→ **PROMPT**: Give back exactly the lines of the data below, starting with the line that has "Lemma wp_OpenFile (s" and going on through the line that has "pose proof (op_read".

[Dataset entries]
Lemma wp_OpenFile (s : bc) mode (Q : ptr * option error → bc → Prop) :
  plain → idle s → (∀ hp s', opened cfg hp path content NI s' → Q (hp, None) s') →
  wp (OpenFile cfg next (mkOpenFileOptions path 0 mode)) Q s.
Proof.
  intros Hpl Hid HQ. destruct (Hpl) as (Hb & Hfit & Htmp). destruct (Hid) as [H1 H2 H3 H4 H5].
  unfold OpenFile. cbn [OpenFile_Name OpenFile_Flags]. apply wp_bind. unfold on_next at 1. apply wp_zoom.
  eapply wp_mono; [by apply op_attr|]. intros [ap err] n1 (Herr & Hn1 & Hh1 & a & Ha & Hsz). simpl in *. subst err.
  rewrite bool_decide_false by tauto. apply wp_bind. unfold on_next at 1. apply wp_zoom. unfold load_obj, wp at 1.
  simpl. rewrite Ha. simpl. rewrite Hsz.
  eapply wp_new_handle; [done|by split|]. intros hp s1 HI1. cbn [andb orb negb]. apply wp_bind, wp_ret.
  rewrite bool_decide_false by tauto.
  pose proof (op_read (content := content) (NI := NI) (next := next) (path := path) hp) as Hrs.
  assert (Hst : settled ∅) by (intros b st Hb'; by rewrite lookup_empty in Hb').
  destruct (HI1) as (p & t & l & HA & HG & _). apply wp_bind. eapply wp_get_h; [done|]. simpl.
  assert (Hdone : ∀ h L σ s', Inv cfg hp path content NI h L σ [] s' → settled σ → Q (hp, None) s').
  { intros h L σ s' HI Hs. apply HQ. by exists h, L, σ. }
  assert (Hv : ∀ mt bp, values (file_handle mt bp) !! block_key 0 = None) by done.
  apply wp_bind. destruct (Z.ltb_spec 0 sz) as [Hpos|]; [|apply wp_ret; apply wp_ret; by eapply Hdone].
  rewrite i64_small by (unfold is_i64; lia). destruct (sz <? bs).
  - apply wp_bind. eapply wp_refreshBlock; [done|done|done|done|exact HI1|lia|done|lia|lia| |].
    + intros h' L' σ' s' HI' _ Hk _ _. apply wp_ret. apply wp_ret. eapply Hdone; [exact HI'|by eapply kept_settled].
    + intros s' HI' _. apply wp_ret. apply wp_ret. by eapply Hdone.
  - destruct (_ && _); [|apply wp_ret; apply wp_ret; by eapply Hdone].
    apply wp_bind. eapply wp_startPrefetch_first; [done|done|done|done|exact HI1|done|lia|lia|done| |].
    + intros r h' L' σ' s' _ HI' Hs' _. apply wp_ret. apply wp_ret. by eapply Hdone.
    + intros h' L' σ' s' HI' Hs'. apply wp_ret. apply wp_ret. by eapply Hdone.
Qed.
* * *
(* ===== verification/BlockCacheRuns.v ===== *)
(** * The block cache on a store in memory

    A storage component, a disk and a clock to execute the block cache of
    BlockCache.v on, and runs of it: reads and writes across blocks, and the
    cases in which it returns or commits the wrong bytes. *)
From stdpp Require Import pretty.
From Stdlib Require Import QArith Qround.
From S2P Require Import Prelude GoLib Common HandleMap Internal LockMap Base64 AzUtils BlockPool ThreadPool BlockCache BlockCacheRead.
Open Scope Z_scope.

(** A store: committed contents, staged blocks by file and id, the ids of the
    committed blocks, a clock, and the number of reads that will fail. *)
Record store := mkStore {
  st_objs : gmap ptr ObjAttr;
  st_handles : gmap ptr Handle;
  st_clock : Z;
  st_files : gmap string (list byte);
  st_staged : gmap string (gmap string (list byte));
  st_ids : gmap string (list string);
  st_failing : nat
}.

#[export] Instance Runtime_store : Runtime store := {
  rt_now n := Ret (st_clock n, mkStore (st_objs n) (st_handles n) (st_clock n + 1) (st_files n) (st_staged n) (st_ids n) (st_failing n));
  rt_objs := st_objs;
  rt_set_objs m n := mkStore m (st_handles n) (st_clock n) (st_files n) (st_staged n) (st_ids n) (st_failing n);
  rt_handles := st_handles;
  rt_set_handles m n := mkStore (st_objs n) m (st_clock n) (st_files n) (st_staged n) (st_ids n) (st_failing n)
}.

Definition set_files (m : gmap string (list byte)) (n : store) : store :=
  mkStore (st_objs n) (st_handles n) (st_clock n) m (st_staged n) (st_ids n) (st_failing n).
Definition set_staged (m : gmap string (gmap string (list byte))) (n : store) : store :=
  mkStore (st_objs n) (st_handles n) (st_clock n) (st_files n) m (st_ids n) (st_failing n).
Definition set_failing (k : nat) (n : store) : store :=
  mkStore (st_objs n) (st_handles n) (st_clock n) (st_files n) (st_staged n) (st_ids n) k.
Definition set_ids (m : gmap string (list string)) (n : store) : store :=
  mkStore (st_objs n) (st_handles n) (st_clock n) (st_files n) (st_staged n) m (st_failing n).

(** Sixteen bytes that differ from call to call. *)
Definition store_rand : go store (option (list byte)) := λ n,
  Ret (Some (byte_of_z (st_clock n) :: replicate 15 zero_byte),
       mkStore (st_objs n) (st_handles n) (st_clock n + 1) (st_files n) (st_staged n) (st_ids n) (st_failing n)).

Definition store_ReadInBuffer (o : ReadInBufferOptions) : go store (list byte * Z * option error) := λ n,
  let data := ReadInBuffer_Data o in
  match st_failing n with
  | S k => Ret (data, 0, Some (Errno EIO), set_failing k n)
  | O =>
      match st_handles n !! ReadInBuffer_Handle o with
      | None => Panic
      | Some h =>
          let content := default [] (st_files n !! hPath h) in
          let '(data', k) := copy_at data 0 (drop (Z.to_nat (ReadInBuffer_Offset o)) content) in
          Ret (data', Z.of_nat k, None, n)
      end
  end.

→ **EXPECTED ANSWER**:
Lemma wp_OpenFile (s : bc) mode (Q : ptr * option error → bc → Prop) :
  plain → idle s → (∀ hp s', opened cfg hp path content NI s' → Q (hp, None) s') →
  wp (OpenFile cfg next (mkOpenFileOptions path 0 mode)) Q s.
Proof.
  intros Hpl Hid HQ. destruct (Hpl) as (Hb & Hfit & Htmp). destruct (Hid) as [H1 H2 H3 H4 H5].
  unfold OpenFile. cbn [OpenFile_Name OpenFile_Flags]. apply wp_bind. unfold on_next at 1. apply wp_zoom.
  eapply wp_mono; [by apply op_attr|]. intros [ap err] n1 (Herr & Hn1 & Hh1 & a & Ha & Hsz). simpl in *. subst err.
  rewrite bool_decide_false by tauto. apply wp_bind. unfold on_next at 1. apply wp_zoom. unfold load_obj, wp at 1.
  simpl. rewrite Ha. simpl. rewrite Hsz.
  eapply wp_new_handle; [done|by split|]. intros hp s1 HI1. cbn [andb orb negb]. apply wp_bind, wp_ret.
  rewrite bool_decide_false by tauto.
  pose proof (op_read (content := content) (NI := NI) (next := next) (path := path) hp) as Hrs.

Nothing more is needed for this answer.